Whenever a line in this data holds the word "class", report that line in full.

**Source data**
________________
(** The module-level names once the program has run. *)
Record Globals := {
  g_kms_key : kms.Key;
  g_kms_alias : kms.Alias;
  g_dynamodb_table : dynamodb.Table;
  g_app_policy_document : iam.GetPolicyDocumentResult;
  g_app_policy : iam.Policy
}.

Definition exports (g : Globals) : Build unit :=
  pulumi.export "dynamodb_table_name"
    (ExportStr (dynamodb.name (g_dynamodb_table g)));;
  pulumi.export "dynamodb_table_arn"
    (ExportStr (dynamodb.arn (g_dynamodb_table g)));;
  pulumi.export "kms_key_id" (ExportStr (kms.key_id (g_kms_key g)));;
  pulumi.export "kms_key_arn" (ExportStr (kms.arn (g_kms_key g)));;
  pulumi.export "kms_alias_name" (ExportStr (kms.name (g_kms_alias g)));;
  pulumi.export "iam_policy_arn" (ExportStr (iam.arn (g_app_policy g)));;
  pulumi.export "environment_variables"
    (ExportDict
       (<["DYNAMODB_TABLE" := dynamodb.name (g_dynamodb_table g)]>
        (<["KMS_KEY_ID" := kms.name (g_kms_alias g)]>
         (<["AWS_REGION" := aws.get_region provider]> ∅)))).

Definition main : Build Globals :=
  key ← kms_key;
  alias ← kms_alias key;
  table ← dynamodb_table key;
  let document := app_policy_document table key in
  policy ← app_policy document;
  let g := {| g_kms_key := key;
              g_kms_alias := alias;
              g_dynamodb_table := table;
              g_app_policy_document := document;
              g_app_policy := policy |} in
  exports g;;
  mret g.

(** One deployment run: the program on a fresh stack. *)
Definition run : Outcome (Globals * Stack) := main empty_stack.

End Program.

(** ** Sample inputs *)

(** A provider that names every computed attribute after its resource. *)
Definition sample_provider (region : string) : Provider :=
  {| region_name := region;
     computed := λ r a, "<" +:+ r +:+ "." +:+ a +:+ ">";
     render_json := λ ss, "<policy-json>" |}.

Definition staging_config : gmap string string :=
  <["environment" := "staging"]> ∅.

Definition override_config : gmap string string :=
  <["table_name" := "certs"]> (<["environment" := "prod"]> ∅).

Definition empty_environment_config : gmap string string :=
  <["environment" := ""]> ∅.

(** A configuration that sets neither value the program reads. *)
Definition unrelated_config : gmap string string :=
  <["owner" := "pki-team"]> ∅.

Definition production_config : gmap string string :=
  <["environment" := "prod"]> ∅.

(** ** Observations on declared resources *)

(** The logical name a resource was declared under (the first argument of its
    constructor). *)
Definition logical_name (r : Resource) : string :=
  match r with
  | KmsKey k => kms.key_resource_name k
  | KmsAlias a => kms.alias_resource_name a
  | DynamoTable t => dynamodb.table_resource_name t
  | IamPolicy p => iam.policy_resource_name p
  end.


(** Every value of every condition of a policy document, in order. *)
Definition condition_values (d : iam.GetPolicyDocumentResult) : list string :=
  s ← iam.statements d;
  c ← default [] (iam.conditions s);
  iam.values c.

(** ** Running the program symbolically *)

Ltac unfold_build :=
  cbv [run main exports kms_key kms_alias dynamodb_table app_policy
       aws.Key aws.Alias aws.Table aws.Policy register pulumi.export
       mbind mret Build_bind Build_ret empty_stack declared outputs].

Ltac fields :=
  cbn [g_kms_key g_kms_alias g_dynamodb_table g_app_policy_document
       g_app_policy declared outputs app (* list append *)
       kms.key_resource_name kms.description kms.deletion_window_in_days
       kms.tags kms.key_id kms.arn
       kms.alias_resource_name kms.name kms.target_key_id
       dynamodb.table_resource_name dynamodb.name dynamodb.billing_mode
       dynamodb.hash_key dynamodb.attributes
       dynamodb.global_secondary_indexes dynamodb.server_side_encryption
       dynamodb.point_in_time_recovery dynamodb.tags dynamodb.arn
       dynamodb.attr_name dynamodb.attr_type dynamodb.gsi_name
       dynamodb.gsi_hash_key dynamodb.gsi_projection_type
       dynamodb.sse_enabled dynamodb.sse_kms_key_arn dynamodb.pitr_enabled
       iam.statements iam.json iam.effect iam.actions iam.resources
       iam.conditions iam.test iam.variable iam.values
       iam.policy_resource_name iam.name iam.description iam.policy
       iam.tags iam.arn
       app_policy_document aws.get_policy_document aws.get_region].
________________
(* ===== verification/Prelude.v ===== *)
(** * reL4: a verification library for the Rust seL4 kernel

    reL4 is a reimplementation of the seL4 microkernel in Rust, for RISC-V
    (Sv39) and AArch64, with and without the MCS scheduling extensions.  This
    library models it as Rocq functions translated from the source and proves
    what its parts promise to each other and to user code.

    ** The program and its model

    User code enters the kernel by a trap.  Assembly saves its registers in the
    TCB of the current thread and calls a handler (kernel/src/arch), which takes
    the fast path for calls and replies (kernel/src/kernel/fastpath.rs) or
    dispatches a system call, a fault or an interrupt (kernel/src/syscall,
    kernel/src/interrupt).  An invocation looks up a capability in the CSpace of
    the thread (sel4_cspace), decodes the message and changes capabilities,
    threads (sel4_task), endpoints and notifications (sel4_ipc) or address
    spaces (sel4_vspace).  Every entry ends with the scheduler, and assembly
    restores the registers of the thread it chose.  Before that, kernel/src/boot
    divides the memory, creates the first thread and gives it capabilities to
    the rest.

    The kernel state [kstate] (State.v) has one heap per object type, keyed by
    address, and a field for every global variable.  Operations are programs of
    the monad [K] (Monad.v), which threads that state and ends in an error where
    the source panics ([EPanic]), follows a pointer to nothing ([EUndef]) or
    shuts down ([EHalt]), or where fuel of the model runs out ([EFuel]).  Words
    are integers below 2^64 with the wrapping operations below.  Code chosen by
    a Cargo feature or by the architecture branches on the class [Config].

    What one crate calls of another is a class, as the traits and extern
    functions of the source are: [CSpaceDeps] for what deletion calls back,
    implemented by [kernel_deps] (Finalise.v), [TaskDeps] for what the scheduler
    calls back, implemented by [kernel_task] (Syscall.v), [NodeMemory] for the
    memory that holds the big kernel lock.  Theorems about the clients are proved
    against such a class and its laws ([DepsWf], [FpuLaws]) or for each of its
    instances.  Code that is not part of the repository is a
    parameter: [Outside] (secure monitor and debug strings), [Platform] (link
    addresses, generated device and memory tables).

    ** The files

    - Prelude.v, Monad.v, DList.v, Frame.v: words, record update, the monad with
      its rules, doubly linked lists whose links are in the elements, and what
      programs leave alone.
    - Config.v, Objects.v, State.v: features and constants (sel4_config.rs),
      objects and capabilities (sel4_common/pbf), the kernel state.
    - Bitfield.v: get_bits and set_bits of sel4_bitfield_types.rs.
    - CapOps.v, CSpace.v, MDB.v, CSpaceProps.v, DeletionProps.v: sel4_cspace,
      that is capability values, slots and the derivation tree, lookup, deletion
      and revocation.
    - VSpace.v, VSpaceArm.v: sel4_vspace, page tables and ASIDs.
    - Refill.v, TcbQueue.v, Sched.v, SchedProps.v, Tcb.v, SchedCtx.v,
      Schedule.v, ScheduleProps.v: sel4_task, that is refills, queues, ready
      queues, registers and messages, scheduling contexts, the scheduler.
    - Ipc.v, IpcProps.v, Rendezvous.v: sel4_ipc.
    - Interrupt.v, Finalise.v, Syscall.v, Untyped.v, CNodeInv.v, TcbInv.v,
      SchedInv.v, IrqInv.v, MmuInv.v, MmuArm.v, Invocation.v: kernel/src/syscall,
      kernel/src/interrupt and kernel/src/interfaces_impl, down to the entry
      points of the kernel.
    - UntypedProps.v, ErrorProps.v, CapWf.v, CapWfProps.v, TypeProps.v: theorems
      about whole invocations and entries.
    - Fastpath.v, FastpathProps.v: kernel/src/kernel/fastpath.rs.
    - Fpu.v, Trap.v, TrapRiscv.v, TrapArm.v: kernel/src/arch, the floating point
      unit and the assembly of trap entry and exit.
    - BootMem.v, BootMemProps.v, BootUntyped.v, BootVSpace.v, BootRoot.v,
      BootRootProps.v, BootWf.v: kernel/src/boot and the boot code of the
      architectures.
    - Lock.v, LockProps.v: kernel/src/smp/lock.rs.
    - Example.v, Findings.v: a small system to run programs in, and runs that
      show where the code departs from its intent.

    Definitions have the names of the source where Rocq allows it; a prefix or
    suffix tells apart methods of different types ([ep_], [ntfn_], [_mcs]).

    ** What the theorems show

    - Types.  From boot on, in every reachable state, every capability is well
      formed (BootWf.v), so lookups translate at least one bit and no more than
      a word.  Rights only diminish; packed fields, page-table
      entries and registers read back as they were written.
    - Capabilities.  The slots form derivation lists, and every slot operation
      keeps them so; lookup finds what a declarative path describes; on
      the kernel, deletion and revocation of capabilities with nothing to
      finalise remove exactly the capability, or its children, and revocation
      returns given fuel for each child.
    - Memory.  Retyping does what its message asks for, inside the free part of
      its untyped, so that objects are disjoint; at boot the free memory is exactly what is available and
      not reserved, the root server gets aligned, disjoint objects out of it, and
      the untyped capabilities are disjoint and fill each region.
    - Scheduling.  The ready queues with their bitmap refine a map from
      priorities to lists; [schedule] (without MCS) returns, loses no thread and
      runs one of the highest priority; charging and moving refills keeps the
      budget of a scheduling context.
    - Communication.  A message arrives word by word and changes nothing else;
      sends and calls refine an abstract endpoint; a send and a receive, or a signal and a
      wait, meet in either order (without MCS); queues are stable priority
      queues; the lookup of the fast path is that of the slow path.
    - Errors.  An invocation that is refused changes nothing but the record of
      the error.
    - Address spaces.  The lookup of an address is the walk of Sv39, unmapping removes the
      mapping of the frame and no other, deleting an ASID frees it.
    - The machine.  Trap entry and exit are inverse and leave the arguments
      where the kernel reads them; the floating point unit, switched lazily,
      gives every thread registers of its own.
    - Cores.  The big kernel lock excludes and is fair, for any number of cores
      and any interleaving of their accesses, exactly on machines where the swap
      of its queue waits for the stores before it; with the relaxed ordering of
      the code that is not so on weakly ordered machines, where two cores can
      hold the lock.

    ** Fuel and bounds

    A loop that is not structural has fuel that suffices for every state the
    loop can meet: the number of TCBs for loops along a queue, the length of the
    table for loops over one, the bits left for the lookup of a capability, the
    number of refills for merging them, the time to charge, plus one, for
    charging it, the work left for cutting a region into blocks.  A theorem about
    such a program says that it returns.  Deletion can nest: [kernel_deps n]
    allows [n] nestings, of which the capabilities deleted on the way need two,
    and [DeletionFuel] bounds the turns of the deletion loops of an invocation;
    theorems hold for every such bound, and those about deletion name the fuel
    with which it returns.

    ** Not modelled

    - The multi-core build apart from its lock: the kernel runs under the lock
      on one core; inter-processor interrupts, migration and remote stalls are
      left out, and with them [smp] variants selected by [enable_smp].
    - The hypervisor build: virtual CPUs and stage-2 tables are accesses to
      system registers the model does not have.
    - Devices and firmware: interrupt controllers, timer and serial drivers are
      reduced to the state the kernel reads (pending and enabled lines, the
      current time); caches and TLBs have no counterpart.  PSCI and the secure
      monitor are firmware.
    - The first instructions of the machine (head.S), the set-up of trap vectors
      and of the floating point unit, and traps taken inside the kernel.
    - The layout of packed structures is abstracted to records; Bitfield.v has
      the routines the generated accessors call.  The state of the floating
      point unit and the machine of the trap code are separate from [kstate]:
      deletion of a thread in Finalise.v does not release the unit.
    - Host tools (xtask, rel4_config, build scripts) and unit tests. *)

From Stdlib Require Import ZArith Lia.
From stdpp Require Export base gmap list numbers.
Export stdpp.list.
________________
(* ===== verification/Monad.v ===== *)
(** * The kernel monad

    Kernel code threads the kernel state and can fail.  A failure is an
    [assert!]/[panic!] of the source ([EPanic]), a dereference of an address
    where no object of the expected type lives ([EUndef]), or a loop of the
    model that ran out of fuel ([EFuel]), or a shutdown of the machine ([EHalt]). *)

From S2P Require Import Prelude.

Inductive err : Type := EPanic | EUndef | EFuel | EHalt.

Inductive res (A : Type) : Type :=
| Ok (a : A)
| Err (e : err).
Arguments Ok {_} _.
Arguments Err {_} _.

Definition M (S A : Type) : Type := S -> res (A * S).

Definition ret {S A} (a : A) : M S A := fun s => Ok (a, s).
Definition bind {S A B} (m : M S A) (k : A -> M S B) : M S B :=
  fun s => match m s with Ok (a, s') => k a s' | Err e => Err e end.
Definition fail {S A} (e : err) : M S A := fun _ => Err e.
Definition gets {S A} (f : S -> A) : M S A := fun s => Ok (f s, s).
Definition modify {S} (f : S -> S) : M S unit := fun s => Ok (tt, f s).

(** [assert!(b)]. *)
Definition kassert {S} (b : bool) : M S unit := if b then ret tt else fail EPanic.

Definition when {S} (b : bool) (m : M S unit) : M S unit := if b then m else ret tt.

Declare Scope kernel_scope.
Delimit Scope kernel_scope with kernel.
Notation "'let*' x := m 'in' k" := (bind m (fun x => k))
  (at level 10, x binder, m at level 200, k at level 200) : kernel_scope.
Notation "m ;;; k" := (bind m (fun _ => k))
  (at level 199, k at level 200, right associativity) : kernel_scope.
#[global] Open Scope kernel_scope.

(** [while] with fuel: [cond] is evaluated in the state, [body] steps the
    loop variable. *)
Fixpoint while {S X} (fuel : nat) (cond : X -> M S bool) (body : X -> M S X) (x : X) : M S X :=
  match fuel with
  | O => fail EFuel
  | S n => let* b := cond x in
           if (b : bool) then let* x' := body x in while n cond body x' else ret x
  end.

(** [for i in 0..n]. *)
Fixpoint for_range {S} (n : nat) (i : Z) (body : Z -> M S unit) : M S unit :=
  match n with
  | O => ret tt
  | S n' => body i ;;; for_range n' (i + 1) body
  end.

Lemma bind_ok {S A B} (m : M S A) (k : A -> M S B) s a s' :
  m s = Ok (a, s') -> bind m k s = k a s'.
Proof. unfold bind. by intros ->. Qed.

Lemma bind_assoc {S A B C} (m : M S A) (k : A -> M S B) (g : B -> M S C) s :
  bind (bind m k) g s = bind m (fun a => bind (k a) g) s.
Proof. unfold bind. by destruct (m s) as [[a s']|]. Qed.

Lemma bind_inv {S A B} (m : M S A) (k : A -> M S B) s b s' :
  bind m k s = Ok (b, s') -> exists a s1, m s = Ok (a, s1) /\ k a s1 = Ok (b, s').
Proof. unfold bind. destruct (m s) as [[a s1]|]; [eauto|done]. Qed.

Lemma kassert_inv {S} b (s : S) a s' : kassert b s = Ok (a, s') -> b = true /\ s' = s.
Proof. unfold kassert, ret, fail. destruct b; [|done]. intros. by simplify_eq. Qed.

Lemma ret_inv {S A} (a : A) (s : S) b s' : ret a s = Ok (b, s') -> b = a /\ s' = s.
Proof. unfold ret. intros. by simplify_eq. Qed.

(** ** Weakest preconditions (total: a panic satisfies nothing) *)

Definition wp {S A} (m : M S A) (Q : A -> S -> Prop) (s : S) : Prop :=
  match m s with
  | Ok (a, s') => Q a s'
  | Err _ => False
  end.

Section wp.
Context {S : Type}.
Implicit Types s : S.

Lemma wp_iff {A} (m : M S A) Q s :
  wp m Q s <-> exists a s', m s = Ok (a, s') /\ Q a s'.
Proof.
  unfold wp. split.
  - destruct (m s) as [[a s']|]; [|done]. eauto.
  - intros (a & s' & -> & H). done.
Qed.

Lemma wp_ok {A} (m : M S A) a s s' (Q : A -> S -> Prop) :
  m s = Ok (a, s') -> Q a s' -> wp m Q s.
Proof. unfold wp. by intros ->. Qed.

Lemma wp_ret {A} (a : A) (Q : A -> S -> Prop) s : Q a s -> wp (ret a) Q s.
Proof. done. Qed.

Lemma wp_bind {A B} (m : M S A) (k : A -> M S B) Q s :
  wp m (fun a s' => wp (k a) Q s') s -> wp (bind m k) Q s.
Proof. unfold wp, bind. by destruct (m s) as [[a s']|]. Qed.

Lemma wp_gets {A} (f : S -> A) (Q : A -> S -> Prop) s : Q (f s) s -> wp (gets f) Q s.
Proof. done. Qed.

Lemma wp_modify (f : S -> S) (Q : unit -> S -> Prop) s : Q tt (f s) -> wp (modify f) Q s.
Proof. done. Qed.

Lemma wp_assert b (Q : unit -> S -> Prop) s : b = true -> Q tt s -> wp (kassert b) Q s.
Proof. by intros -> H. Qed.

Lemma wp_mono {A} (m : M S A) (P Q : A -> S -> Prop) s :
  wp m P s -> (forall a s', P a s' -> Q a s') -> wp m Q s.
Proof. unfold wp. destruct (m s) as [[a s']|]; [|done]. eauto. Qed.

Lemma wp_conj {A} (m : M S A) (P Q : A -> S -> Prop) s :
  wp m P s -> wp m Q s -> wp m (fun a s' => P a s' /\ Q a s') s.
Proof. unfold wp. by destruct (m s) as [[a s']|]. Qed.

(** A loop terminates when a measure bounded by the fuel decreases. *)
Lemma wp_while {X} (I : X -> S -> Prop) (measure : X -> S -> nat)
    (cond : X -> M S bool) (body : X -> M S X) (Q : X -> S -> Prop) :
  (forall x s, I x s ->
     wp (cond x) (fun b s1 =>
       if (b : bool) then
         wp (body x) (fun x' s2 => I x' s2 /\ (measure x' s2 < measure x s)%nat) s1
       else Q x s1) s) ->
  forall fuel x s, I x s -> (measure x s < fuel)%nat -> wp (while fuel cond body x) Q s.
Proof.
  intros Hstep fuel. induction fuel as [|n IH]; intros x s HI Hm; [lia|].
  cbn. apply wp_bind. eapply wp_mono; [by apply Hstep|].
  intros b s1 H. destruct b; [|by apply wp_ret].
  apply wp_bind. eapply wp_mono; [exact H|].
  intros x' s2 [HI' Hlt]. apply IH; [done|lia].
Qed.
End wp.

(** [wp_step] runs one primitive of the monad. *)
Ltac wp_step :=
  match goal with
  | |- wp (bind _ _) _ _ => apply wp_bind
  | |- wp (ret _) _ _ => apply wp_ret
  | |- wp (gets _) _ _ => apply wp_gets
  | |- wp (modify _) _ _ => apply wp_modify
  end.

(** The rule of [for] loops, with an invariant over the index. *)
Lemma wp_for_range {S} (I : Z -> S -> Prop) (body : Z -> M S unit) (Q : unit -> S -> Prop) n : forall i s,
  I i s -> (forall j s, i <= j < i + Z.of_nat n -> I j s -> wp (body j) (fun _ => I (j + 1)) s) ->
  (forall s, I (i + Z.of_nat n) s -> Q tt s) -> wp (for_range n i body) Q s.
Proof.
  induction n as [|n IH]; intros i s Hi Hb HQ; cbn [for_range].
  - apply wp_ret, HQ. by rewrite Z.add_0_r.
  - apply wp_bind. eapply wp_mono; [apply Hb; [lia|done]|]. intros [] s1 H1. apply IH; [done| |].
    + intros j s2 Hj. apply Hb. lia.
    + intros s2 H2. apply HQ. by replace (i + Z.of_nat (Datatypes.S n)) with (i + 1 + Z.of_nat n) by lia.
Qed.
________________
**Written response**
    a Cargo feature or by the architecture branches on the class [Config].
    What one crate calls of another is a class, as the traits and extern
    against such a class and its laws ([DepsWf], [FpuLaws]) or for each of its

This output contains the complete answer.